Business insolvencies rise 17% on last year

There has been a sharp annual rise in the number of company insolvencies in September 2023 to 1,967, 17% higher than the same month last year

Sara White, Editor, Accountancy Daily


The worst hit sectors were construction, manufacturing and retail industries, reflecting the impact of higher interest rates and a sharp drop in residential house building.


In total, 395 construction related businesses went bust, followed by 380 catering and hospitality businesses and 352 companies involved in the motor trade, including repairs and forecourts.


However, the total number of business collapses was down 15.2% on August’s total of 2,319.


The company insolvencies consisted of 255 compulsory liquidations, 1,576 creditors’ voluntary liquidations (CVLs), 125 administrations and 11 company voluntary arrangements (CVAs).


Nicky Fisher, president of R3, the UK’s insolvency and restructuring trade body, said: ‘September 2023’s corporate insolvency figures are the highest we’ve seen for this month in four years as a combination of economic issues, director fatigue and the post-Covid insolvency lag see more firms turn to corporate insolvency processes to resolve their financial issues.


‘The fact that all forms of corporate insolvency process have risen year-on-year, with the exception of CVAs which have held steady, shows that businesses are struggling on all sides and from all ends of the supply chain.


‘It’s clear that the challenging trading climate is taking its toll on businesses. Firms are operating in a climate where people are cutting back their spending on non-essential items, while at the same time the costs of operating a business remain high – and will only increase as the weather gets colder and the cost of borrow and servicing existing debts get more expensive.
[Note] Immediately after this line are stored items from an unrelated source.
(** All non-overlapping occurrences of [x y], from the left, merged. *)
Fixpoint merge_ref (x y : string) (w : list string) : list string :=
  match w with
  | [] => []
  | a :: t =>
      match t with
      | [] => [a]
      | b :: t' => if decide (a = x ∧ b = y) then (x +:+ y) :: merge_ref x y t'
                   else a :: merge_ref x y t
      end
  end.

(** Byte-pair encoding as a rewriting relation: as long as an adjacent pair has
    a rank, merge everywhere one whose rank is least. *)
Inductive bpe_reduces (vocab : Vocab) : list string → list string → Prop :=
  | bpe_done w : (∀ v, v ∈ adjacents w → vocab !! v = None) → bpe_reduces vocab w w
  | bpe_merge w x y r w' :
      (x, y) ∈ adjacents w → vocab !! (x, y) = Some r →
      (∀ v r', v ∈ adjacents w → vocab !! v = Some r' → (r ≤ r')%Z) →
      bpe_reduces vocab (merge_ref x y w) w' → bpe_reduces vocab w w'.

(** Ranks are line numbers, far below the sentinel. *)
Definition ranks_ok (vocab : Vocab) : Prop := ∀ v r, vocab !! v = Some r → (0 ≤ r < no_rank)%Z.

(** ** Lemmas on strings *)

Lemma to_bytes_Join_empty ws : to_bytes (Join ws "") = concat (to_bytes <$> ws).
Proof.
  induction ws as [| w ws IH]; [done |]. destruct ws as [| w' ws].
  - simpl. by rewrite app_nil_r.
  - change (Join (w :: w' :: ws) "") with (w +:+ "" +:+ Join (w' :: ws) "").
    rewrite !to_bytes_append, IH. done.
Qed.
‘Our message to company directors is simple: if you’re worried about your business, seek advice. It’s a hard conversation to have, let alone start, but you’ll have more options open to you and more time to take a decision if you have it when your worries are new, rather than when they’ve spiralled.’
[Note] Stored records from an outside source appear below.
(** The body of the loop of [RunPipeline]: [inl] to go on with this pipeline,
    [inr] to return. *)
Definition run_step (h : Handlers) (p : DataPipeline) : M (DataPipeline + res DataPipeline) :=
  let currentStepName := default "" (head (dp_RemainingSteps p)) in
  if negb (has_handler h currentStepName)
  then mret (inr (Fail ("no handler found for step '" +:+ currentStepName +:+ "'")))
  else
    a ← Invoke currentStepName p;
    match ha_err a with
    | Some e => mret (inr (Fail e))
    | None =>
        match ha_type a with
        | ReturnTypeSuccess =>
            match ha_updated a with
            | None => λ _, Panic
            | Some p =>
                now ← time_now;
                let p := snd (MoveToNextStep (set_times (dp_Creation p) now p)) in
                _ ← UpdatePipelineStatus p;
                mret (inl p)
            end
        | _ => mret (inl (ha_input a))
        end
    end.

Fixpoint run_loop (fuel : nat) (h : Handlers) (p : DataPipeline) (w : World)
    : option (go (res DataPipeline * World)) :=
  match fuel with
  | O => None
  | S fuel =>
      if Complete p then finish (Ok p, w)
      else
        '(next, w) ←! Some (run_step h p w);
        match next with
        | inl p => run_loop fuel h p w
        | inr r => finish (r, w)
        end
  end.

Definition RunPipeline (fuel : nat) (h : Handlers) (p : DataPipeline) (w : World)
    : option (go (res () * World)) :=
  '(r, w) ←! Some ((p ←? UploadFiles p; _ ←? UpdatePipelineStatus p; mret (Ok p)) w);
  match r with
  | Fail e => finish (Fail e, w)
  | Ok p =>
      '(r, w) ←! run_loop fuel h p w;
      match r with
      | Fail e => finish (Fail e, w)
      | Ok p => Some (CleanUpAfterCompletion p w)
      end
  end.
End Orchestrator.

Local Open Scope list_scope.

(** ** Specification *)

(** The steps invoked, in order. *)
Definition invoked (calls : list StorageCall) : list string :=
  omap (λ c, match c with CallInvoke s => Some s | _ => None end) calls.

(** A handler that succeeds and leaves the step lists and the identity of the
    pipeline alone. *)
Definition handler_ok (invoke : string → list StorageCall → DataPipeline → HandlerAnswer) (step : string) : Prop :=
  ∀ calls p, ∃ q p', invoke step calls p = mkAnswer q ReturnTypeSuccess (Some p') None ∧
    dp_Steps p' = dp_Steps p ∧ dp_RemainingSteps p' = dp_RemainingSteps p ∧
    dp_CompletedSteps p' = dp_CompletedSteps p ∧ dp_Index p' = dp_Index p ∧
    dp_DocumentId p' = dp_DocumentId p.

(** Moving forth ([true]) and back ([false]). *)
Definition move (forth : bool) (p : DataPipeline) : DataPipeline :=
  snd (if forth then MoveToNextStep p else RollbackToPreviousStep p).

(** ** Lemmas *)

Lemma invoked_app c1 c2 : invoked (c1 ++ c2) = invoked c1 ++ invoked c2.
Proof. apply omap_app. Qed.

Lemma bind_err_ok {A B} (m : M (res A)) (f : A → M (res B)) w a w1 :
  m w = Done (Ok a, w1) → bind_err m f w = f a w1.
Proof. intros H. unfold bind_err. by rewrite (GoM_bind_done _ _ _ _ _ H). Qed.

Lemma move_steps forth p :
  dp_Steps (move forth p) = dp_Steps p ∧
  dp_CompletedSteps (move forth p) ++ dp_RemainingSteps (move forth p) =
    dp_CompletedSteps p ++ dp_RemainingSteps p.
Proof.
  unfold move, MoveToNextStep, RollbackToPreviousStep. destruct forth.
  - destruct (dp_RemainingSteps p) as [| s rest] eqn:Hr; simpl; [by rewrite Hr |]. by rewrite <- app_assoc.
  - destruct (last (dp_CompletedSteps p)) as [s |] eqn:Hl; simpl; [| done].
    apply last_Some in Hl as [l ->]. rewrite removelast_last, <- app_assoc. done.
Qed.

Section RunProofs.
Variable clock : nat → Z.
Variable new_id : nat → string.
Variable answer : list StorageCall → StorageCall → option string.
Variable file_type : string → res string.
Variable invoke : string → list StorageCall → DataPipeline → HandlerAnswer.
Variable defaultIndexName : option string.
Hypothesis Hstorage : ∀ calls c, answer calls c = None.

Local Abbreviation run_loop := (run_loop clock answer invoke).

Lemma storage_ok c w : storage answer c w = Done (Ok tt, mkWorld (w_calls w ++ [c]) (w_reads w)).
Proof. unfold storage. by rewrite Hstorage. Qed.

(** One turn of the loop with a good handler. *)
Lemma run_step_ok hs p w step rest :
  dp_RemainingSteps p = step :: rest → step ∈ hs → handler_ok invoke step →
  ∃ p' w', run_step clock answer invoke (Some hs) p w = Done (inl p', w') ∧
    dp_Steps p' = dp_Steps p ∧ dp_RemainingSteps p' = rest ∧
    dp_CompletedSteps p' = dp_CompletedSteps p ++ [step] ∧ dp_Index p' = dp_Index p ∧
    dp_DocumentId p' = dp_DocumentId p ∧
    w_calls w' = w_calls w ++ [CallInvoke step; CallWriteStatus (dp_Index p) (dp_DocumentId p) p'].
Proof.
  intros Hr Hin Hok. unfold run_step. rewrite Hr. simpl. rewrite bool_decide_eq_true_2 by done. simpl.
  destruct (Hok (w_calls w) p) as (q & p1 & Hinv & H1 & H2 & H3 & H4 & H5).
  unfold mbind, GoM_bind, Invoke, time_now, UpdatePipelineStatus. rewrite Hinv. simpl.
  eexists _, _. split; [reflexivity |]. unfold MoveToNextStep. simpl.
  rewrite H2, Hr. simpl. rewrite H3, H4, H5. do 5 (split; [done |]). by rewrite <- app_assoc.
Qed.

Lemma run_loop_ok hs : ∀ fuel p w,
  Forall (λ s, s ∈ hs ∧ handler_ok invoke s) (dp_RemainingSteps p) →
  (length (dp_RemainingSteps p) < fuel)%nat →
  ∃ p' w' new, run_loop fuel (Some hs) p w = finish (Ok p', w') ∧ Complete p' = true ∧
    dp_Steps p' = dp_Steps p ∧ dp_CompletedSteps p' = dp_CompletedSteps p ++ dp_RemainingSteps p ∧
    dp_Index p' = dp_Index p ∧ dp_DocumentId p' = dp_DocumentId p ∧
    w_calls w' = w_calls w ++ new ∧ invoked new = dp_RemainingSteps p ∧
    Forall (λ c, match c with CallInvoke _ | CallWriteStatus _ _ _ => True | _ => False end) new ∧
    (dp_RemainingSteps p ≠ [] → CallWriteStatus (dp_Index p) (dp_DocumentId p) p' ∈ new).
Proof.
  induction fuel as [| fuel IH]; intros p w Hall Hlen; [lia |]. cbn [Pipeline.run_loop].
  destruct (dp_RemainingSteps p) as [| step rest] eqn:Hr.
  { unfold Complete. rewrite bool_decide_eq_true_2 by done.
    exists p, w, []. rewrite !app_nil_r. unfold Complete. rewrite Hr.
    split; [done |]. by repeat split. }
  unfold Complete at 1. rewrite Hr, bool_decide_eq_false_2 by done.
  inversion Hall as [| ? ? [Hin Hok] Hall']; subst.
  destruct (run_step_ok hs p w step rest Hr Hin Hok) as (p1 & w1 & Hrun & H1 & H2 & H3 & H4 & H5 & H6).
  rewrite Hrun. cbn [fueled_bind].
  destruct (IH p1 w1) as (p2 & w2 & new & Hruns & Hc & G1 & G2 & G3 & G4 & G5 & G6 & G7 & G8).
  { by rewrite H2. }
  { rewrite H2. simpl in Hlen. lia. }
  exists p2, w2, ([CallInvoke step; CallWriteStatus (dp_Index p) (dp_DocumentId p) p1] ++ new).
  split; [done |]. split; [done |]. split; [congruence |].
  split; [by rewrite G2, H3, H2, <- app_assoc |]. split; [congruence |]. split; [congruence |].
  split; [by rewrite G5, H6, <- app_assoc |]. split; [by rewrite invoked_app, G6, H2 |].
  split; [by repeat constructor |]. intros _. destruct rest as [| s rest].
  - apply elem_of_app. left. destruct fuel as [| fuel]; [simpl in Hlen; lia |].
    cbn [Pipeline.run_loop] in Hruns. unfold Complete in Hruns at 1.
    rewrite H2, bool_decide_eq_true_2 in Hruns by done. injection Hruns as <- _. set_solver.
  - apply elem_of_app. right. rewrite <- H4, <- H5. apply G8. by rewrite H2.
Qed.

Lemma upload_loop_ok ups : ∀ p w,
  ∃ p' w' new, upload_loop clock new_id answer file_type ups p w = Done (p', w') ∧
    dp_Steps p' = dp_Steps p ∧ dp_RemainingSteps p' = dp_RemainingSteps p ∧
    dp_CompletedSteps p' = dp_CompletedSteps p ∧ dp_Index p' = dp_Index p ∧
    dp_DocumentId p' = dp_DocumentId p ∧ w_calls w' = w_calls w ++ new ∧
    Forall (λ c, match c with CallWriteFile _ _ _ content => content = ""%string | _ => False end) new ∧
    length new = length (filter (λ u, uf_FileName u ≠ PipelineStatusFilename ∧
                                      rd_fails (uf_FileContent u) = false) ups) ∧
    (λ f, (fb_Name (fd_Base f), fb_Size (fd_Base f))) <$> dp_Files p' =
      ((λ f, (fb_Name (fd_Base f), fb_Size (fd_Base f))) <$> dp_Files p) ++
      ((λ u, (uf_FileName u, Z.of_nat (String.length (rd_content (uf_FileContent u)) - rd_pos (uf_FileContent u)))) <$>
        filter (λ u, uf_FileName u ≠ PipelineStatusFilename ∧ rd_fails (uf_FileContent u) = false) ups).
Proof.
  assert (∀ s, length (to_bytes s) = String.length s) as Hlen
    by (intros s; induction s; simpl; [done | lia]).
  induction ups as [| u ups IH]; intros p w.
  { exists p, w, []. rewrite !app_nil_r. split; [done |]. do 6 (split; [done |]). split; [constructor |]. done. }
  cbn [upload_loop]. destruct (decide (uf_FileName u = PipelineStatusFilename)) as [Hs | Hs].
  { rewrite filter_cons_False by tauto. apply IH. }
  unfold ReadAll at 1. destruct (rd_fails (uf_FileContent u)) eqn:Hf.
  { rewrite filter_cons_False by (intros [_ Hc]; congruence). apply IH. }
  rewrite filter_cons_True by done. unfold ReadAll. cbn [rd_fails]. rewrite ?Hf. cbn [fst default rd_pos rd_content].
  rewrite (drop_ge _ (String.length (rd_content (uf_FileContent u)))) by (rewrite Hlen; lia). cbn [String.string_of_list_ascii].
  rewrite (GoM_bind_done _ _ _ _ _ (storage_ok _ w)).
  unfold mbind at 1, GoM_bind at 1, uuid_New. unfold mbind, GoM_bind, time_now. cbn [w_reads w_calls].
  match goal with |- context [upload_loop _ _ _ _ ups ?p1 ?w1] =>
    destruct (IH p1 w1) as (p2 & w2 & new & Hrun & G1 & G2 & G3 & G4 & G5 & G6 & G7 & G8 & G9) end.
  exists p2, w2, (CallWriteFile (dp_Index p) (dp_DocumentId p) (uf_FileName u) "" :: new).
  split; [exact Hrun |]. do 5 (split; [done |]).
  split; [by rewrite G6; simpl; rewrite <- app_assoc |]. split; [by constructor |].
  split; [simpl; lia |]. rewrite G9. simpl. rewrite fmap_app, <- app_assoc. simpl.
  do 3 f_equal. rewrite <- Hlen, String.list_ascii_of_string_of_list_ascii, length_drop, Hlen. lia.
Qed.

Lemma ReadPipelineStatus_fails index documentId w :
  ∃ e w' new, ReadPipelineStatus answer defaultIndexName index documentId w = Done (Fail e, w') ∧
    w_calls w' = w_calls w ++ new ∧
    Forall (λ c, match c with CallReadFile _ _ _ => True | _ => False end) new.
Proof.
  unfold ReadPipelineStatus. destruct (CleanName (Some index) defaultIndexName) as [i | e].
  - rewrite (bind_err_ok _ _ w i w) by done.
    rewrite (bind_err_ok _ _ _ _ _ (storage_ok _ w)). eexists _, _, [_].
    split; [reflexivity |]. split; [done |]. by repeat constructor.
  - eexists _, w, []. split; [reflexivity |]. by rewrite app_nil_r.
Qed.

(** Calls that neither invoke a handler nor delete anything. *)
Definition harmless (c : StorageCall) : Prop :=
  match c with
  | CallInvoke _ | CallDeleteIndexDirectory _ | CallDeleteDocumentDirectory _ _ => False
  | _ => True
  end.

Lemma invoked_harmless new : Forall harmless new → invoked new = [].
Proof. induction 1 as [| c new Hc _ IH]; [done |]. by destruct c. Qed.

Lemma UploadFiles_ok p w :
  ∃ p' w' new, UploadFiles clock new_id answer file_type defaultIndexName p w = Done (Ok p', w') ∧
    dp_Steps p' = dp_Steps p ∧ dp_RemainingSteps p' = dp_RemainingSteps p ∧
    dp_CompletedSteps p' = dp_CompletedSteps p ∧ dp_Index p' = dp_Index p ∧
    dp_DocumentId p' = dp_DocumentId p ∧ w_calls w' = w_calls w ++ new ∧ Forall harmless new.
Proof.
  unfold UploadFiles. destruct (Complete p).
  { exists p, w, []. rewrite app_nil_r. split; [done |]. do 6 (split; [done |]). constructor. }
  destruct (ReadPipelineStatus_fails (dp_Index p) (dp_DocumentId p) w) as (e & w1 & n1 & H1 & C1 & F1).
  rewrite (GoM_bind_done _ _ _ _ _ H1). unfold uploadFormFiles.
  rewrite (bind_err_ok _ _ _ _ _ (storage_ok _ w1)).
  rewrite (bind_err_ok _ _ _ _ _ (storage_ok _ _)).
  match goal with |- context [upload_loop _ _ _ _ ?ups ?p1] => set (w2 := mkWorld (w_calls (mkWorld (w_calls w1 ++ [CallCreateIndexDirectory (dp_Index p)]) (w_reads w1)) ++ [CallCreateDocumentDirectory (dp_Index p) (dp_DocumentId p)]) (w_reads w1));
    destruct (upload_loop_ok ups p1 w2) as (p2 & w3 & n3 & H3 & G1 & G2 & G3 & G4 & G5 & G6 & G7 & _ & _) end.
  exists p2, w3, (n1 ++ [CallCreateIndexDirectory (dp_Index p); CallCreateDocumentDirectory (dp_Index p) (dp_DocumentId p)] ++ n3).
  split. { rewrite (GoM_bind_done _ _ _ _ _ H3). done. }
  do 5 (split; [done |]). split.
  { rewrite G6. simpl. rewrite C1, <- !app_assoc. done. }
  apply Forall_app. split; [eapply Forall_impl; [exact F1 |]; by intros [] |].
  do 2 (constructor; [done |]). eapply Forall_impl; [exact G7 |]. by intros [].
Qed.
The latest GDP figures showed that the economy grew by 0.2% in August with warnings the UK could enter recession later this year. The insolvency figures highlighted weakness in construction and retail sectors.


Mark Supperstone, managing partner at ReSolve, said: ‘UK businesses are finding the current economic conditions challenging and it is expected that this is likely to continue in the near future with the construction, manufacturing and retail industries particularly struggling.
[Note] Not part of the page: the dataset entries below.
(** The first field of a generated expression. *)
Lemma Split_step val post : 0 < val →
  Split ("*/" +:+ Itoa val +:+ String (byte 32) post) (byte 32) = ("*/" +:+ Itoa val) :: Split post (byte 32).
Proof.
  intros Hv. destruct (Itoa_pos val Hv) as (_ & Hd & _). unfold Split. rewrite !to_bytes_append.
  change (to_bytes (String (byte 32) post)) with (byte 32 :: to_bytes post).
  rewrite app_assoc, split_bytes_app.
  - cbn [fmap list_fmap]. f_equal. by rewrite <- to_bytes_append, of_bytes_to_bytes.
  - intros [Hin | Hin]%elem_of_app.
    + by repeat (apply elem_of_cons in Hin as [Hin | Hin]; [discriminate Hin |]); apply elem_of_nil in Hin.
    + by eapply digits_no_byte in Hin.
Qed.

Ltac plain_literal :=
  lazymatch goal with
  | |- Forall _ _ => repeat (apply Forall_cons_2; [by (left + right) |]); apply Forall_nil_2
  | |- ∃ c l, _ = _ :: _ ∧ _ => do 2 eexists; split; reflexivity
  | |- ∃ l, _ = (l ++ _)%list => idtac
  end.

Lemma generated_step lower_rune val post k : 0 < val → to_bytes post = (k ++ [byte 42])%list →
  Forall (λ x, plain x = true ∨ x = byte 32) (to_bytes post) →
  let e := "*/" +:+ Itoa val +:+ post in
  IsBlank e = false ∧ NormalizeCronExpression lower_rune e = e.
Proof. intros Hv Hk Hp. apply generated_fields; [done | plain_literal | done | plain_literal | by exists k]. Qed.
‘In regard to the construction industry, there is some alarm at the PMI figures released this week which signalled the largest drop-in housebuilding activity since April 2009 – aside from the pandemic shutdown.


‘However, there are green shoots emerging with the number of insolvencies being 15% lower in September compared to August as well as interest rates potentially looking like they might be set to stabilise. As we have seen over the years, construction is highly susceptible to market changes and is often ‘first in, first out’ of a downturn.’


Any buinsesses facing financial challenges should seek advice as soon as possible, warns Chris Tate, restructuring partner at Azets.


‘The current economic environment is likely to have an ongoing impact on profitability, so businesses owners must continue to look at their pricing structures, reduce overheads wherever possible, forecast well in advance and be alert to changing conditions in their market,’ Tate advised.


‘The best way to ensure a rescue solution rather than insolvency is to seek advice at the first sign of distress. With robust financial planning, a timely restructuring plan can help businesses safeguard against liquidation, protect jobs, and ensure long-term survival.’